EXERCISE DETAILS: Please repeat, unchanged, the lines at the top of the listing below, ending with the one that has "assert (h_mbufs h1".

DATA PROVIDED:
Lemma free_loop mp l : forall fuel k p h m,
  h_pools h !! mp = Some p -> pool_inv k p -> is_chain (h_mbufs h) m l ->
  direct_of (h_mbufs h) mp l -> Z.of_nat (length (last_refs (h_mbufs h) l)) <= k ->
  (length l < fuel)%nat ->
  exists p' h', do_while fuel free_body m h = Some (tt, h')
    /\ h' = with_pool_at mp p' (set_h_mbufs (free_all l (h_mbufs h)) h)
    /\ free_objs p' ≡ₚ last_refs (h_mbufs h) l ++ free_objs p
    /\ pool_inv (k - Z.of_nat (length (last_refs (h_mbufs h) l))) p'.
Proof.
  induction l as [|a l IH]; intros fuel k p h m Hp I Hc Hd Hk Hf;
    (destruct fuel as [|fuel]; [simpl in Hf; lia|]); cbn [do_while].
  - simpl in Hc. subst m. exists p, h. split; [done|]. split; [|split; [done|]].
    + destruct h as [? ? hp ? ? ?]; unfold with_pool_at, set_h_pools, set_h_mbufs; simpl in *.
      by rewrite (insert_id hp).
    + simpl. by rewrite Z.sub_0_r.
  - pose proof (is_chain_NoDup _ _ _ Hc) as Hnd. apply NoDup_cons in Hnd as [Hna Hnd].
    destruct Hc as (-> & Hn & b & Hb & Hl).
    destruct (Hd m b ltac:(by left) Hb) as (Hpool & Hdir & Hr).
    cbn [last_refs] in Hk |- *. rewrite Hb in Hk |- *. rewrite length_app, Nat2Z.inj_add in Hk |- *.
    destruct (free_seg_run k mp p h m b Hp I Hb Hpool Hdir Hn Hr) as (p1 & HR & Hf1 & I1); [lia|].
    set (h1 := with_pool_at mp p1 _) in HR.
    assert (free_body m h = Some (inl (next b), h1)) as HB.
    { unfold free_body. rewrite (proj2 (Z.eqb_neq m NULL) Hn). cbn [negb].
      rewrite (mbind_run _ _ _ _ _ (rd_run m b h Hb)). by rewrite (mbind_run _ _ _ _ _ HR). }
    rewrite (mbind_run _ _ _ _ _ HB).
    assert (h_mbufs h1 = <[m := seg_after b]> (h_mbufs h)) as E1 by done.
    destruct (IH fuel (k - Z.of_nat (length (gives_back b m))) p1 h1 (next b))
      as (p' & h' & HR' & -> & Hf' & I').
    + unfold h1, with_pool_at. simpl. apply lookup_insert_eq.
    + done.
    + rewrite E1. eapply is_chain_links; [exact Hl|]. intros x bx Hx Hbx. exists bx.
      rewrite lookup_insert_ne; [done|]. intros ->. done.
    + rewrite E1. intros x bx Hx Hbx. rewrite lookup_insert_ne in Hbx by (intros ->; done).
      apply (Hd x bx); [by right|done].
    + rewrite E1, last_refs_insert by done. lia.
    + simpl in Hf. lia.
    + rewrite E1, last_refs_insert in * by done. eexists p', _. split; [exact HR'|].
      split; [|split].
      * unfold h1, with_pool_at. simpl. unfold set_h_pools, set_h_mbufs. simpl.
        rewrite insert_insert_eq. by rewrite (alter_as_insert seg_after m b) by done.
      * rewrite Hf', Hf1. by rewrite !(assoc_L (++)), (comm (++) (last_refs _ _)).
      * rewrite Z.sub_add_distr. done.
Qed.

RESPONSE TO THIS EXERCISE:
Lemma free_loop mp l : forall fuel k p h m,
  h_pools h !! mp = Some p -> pool_inv k p -> is_chain (h_mbufs h) m l ->
  direct_of (h_mbufs h) mp l -> Z.of_nat (length (last_refs (h_mbufs h) l)) <= k ->
  (length l < fuel)%nat ->
  exists p' h', do_while fuel free_body m h = Some (tt, h')
    /\ h' = with_pool_at mp p' (set_h_mbufs (free_all l (h_mbufs h)) h)
    /\ free_objs p' ≡ₚ last_refs (h_mbufs h) l ++ free_objs p
    /\ pool_inv (k - Z.of_nat (length (last_refs (h_mbufs h) l))) p'.
Proof.
  induction l as [|a l IH]; intros fuel k p h m Hp I Hc Hd Hk Hf;
    (destruct fuel as [|fuel]; [simpl in Hf; lia|]); cbn [do_while].
  - simpl in Hc. subst m. exists p, h. split; [done|]. split; [|split; [done|]].
    + destruct h as [? ? hp ? ? ?]; unfold with_pool_at, set_h_pools, set_h_mbufs; simpl in *.
      by rewrite (insert_id hp).
    + simpl. by rewrite Z.sub_0_r.
  - pose proof (is_chain_NoDup _ _ _ Hc) as Hnd. apply NoDup_cons in Hnd as [Hna Hnd].
    destruct Hc as (-> & Hn & b & Hb & Hl).
    destruct (Hd m b ltac:(by left) Hb) as (Hpool & Hdir & Hr).
    cbn [last_refs] in Hk |- *. rewrite Hb in Hk |- *. rewrite length_app, Nat2Z.inj_add in Hk |- *.
    destruct (free_seg_run k mp p h m b Hp I Hb Hpool Hdir Hn Hr) as (p1 & HR & Hf1 & I1); [lia|].
    set (h1 := with_pool_at mp p1 _) in HR.
    assert (free_body m h = Some (inl (next b), h1)) as HB.
    { unfold free_body. rewrite (proj2 (Z.eqb_neq m NULL) Hn). cbn [negb].
      rewrite (mbind_run _ _ _ _ _ (rd_run m b h Hb)). by rewrite (mbind_run _ _ _ _ _ HR). }
    rewrite (mbind_run _ _ _ _ _ HB).
    assert (h_mbufs h1 = <[m := seg_after b]> (h_mbufs h)) as E1 by done.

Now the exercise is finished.